However, she didn't tell me she needed a pad. I asked why and she said it only happened for a day and didn't bother with asking me.

That tells me that maybe I do need to put them out for her and that this is just a privacy issue.

By the way, I wanted her to tell me mainly so we can mark it on the calendar to keep track to get an indicator when the next will arrive. But I guess if it's really a big deal, I'll just let her mark it herself. I guess I thought she would need my help more than what I thought. I'm used to having to hold her hand through everything and suddenly it's like she doesn't need my help with this. It's just hard to swallow - something new to me.

Quote:


> Originally Posted by *mtiger*
> 
> If you only had this kind of talk when she turned 11 and was close to starting, you may well have sent her the message that this is an embarrassing topic for you, and therefore should also be for her.

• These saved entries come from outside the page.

(** The quiz with [null] among its answers, followed by the quiz of the
    scenario. *)
Definition nulls_first_site : disk :=
  {[ "/data/index.json" :=
       File (Json (JArr [entry "n.json" "Nulls"; entry "a.json" "Animals"]));
     "/data/n.json" := File (Json null_answer);
     "/data/a.json" := File (Json animals) ]}.

(** A quiz with [null] among its answers and an empty title. *)
Definition untitled : value :=
  Js.obj [("title", JStr ""); ("questions", JArr null_questions)].

Definition untitled_site : disk :=
  {[ "/data/index.json" := File (Json (JArr [entry "u.json" "Untitled"]));
     "/data/u.json" := File (Json untitled) ]}.

(** A quiz file in a directory of its own under [data/]. *)
Definition nested_site : disk :=
  {[ "/data/index.json" := File (Json (JArr [entry "sub/a.json" "Animals"]));
     "/data/sub/a.json" := File (Json animals) ]}.

(** The same site after someone created [dist/sub/] and put a file there. *)
Definition nested_site_with_dir : disk :=
  <["/dist/sub/notes.txt" := File (Raw "notes")]> nested_site.

(** The sample quiz, named by a path that goes through a directory [sub]
    and back. *)
Definition detour_site : disk :=
  {[ "/data/index.json" := File (Json (JArr [entry "sub/../a.json" "Animals"]));
     "/data/a.json" := File (Json animals) ]}.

I didn't just start these talks when she turned 11, actually been having these talks a couple of years now. I was just elaborating that I did have the talks so I was surprised to see her sneaking around with clean up and not asking me for pads. I think she is going to be embarrassed about it no matter what I say. Maybe saying it once is enough and it's probably just time to let her handle something like this on her own. I mean...it's not too complicated...more like a learning process and I'm assuming everyone just adjusts to their own preferences.

Strange, this seems to be an adjustment phase for us both, her wanting more and more privacy. Me having to respect her privacy as my little girl grows up.  Depressing.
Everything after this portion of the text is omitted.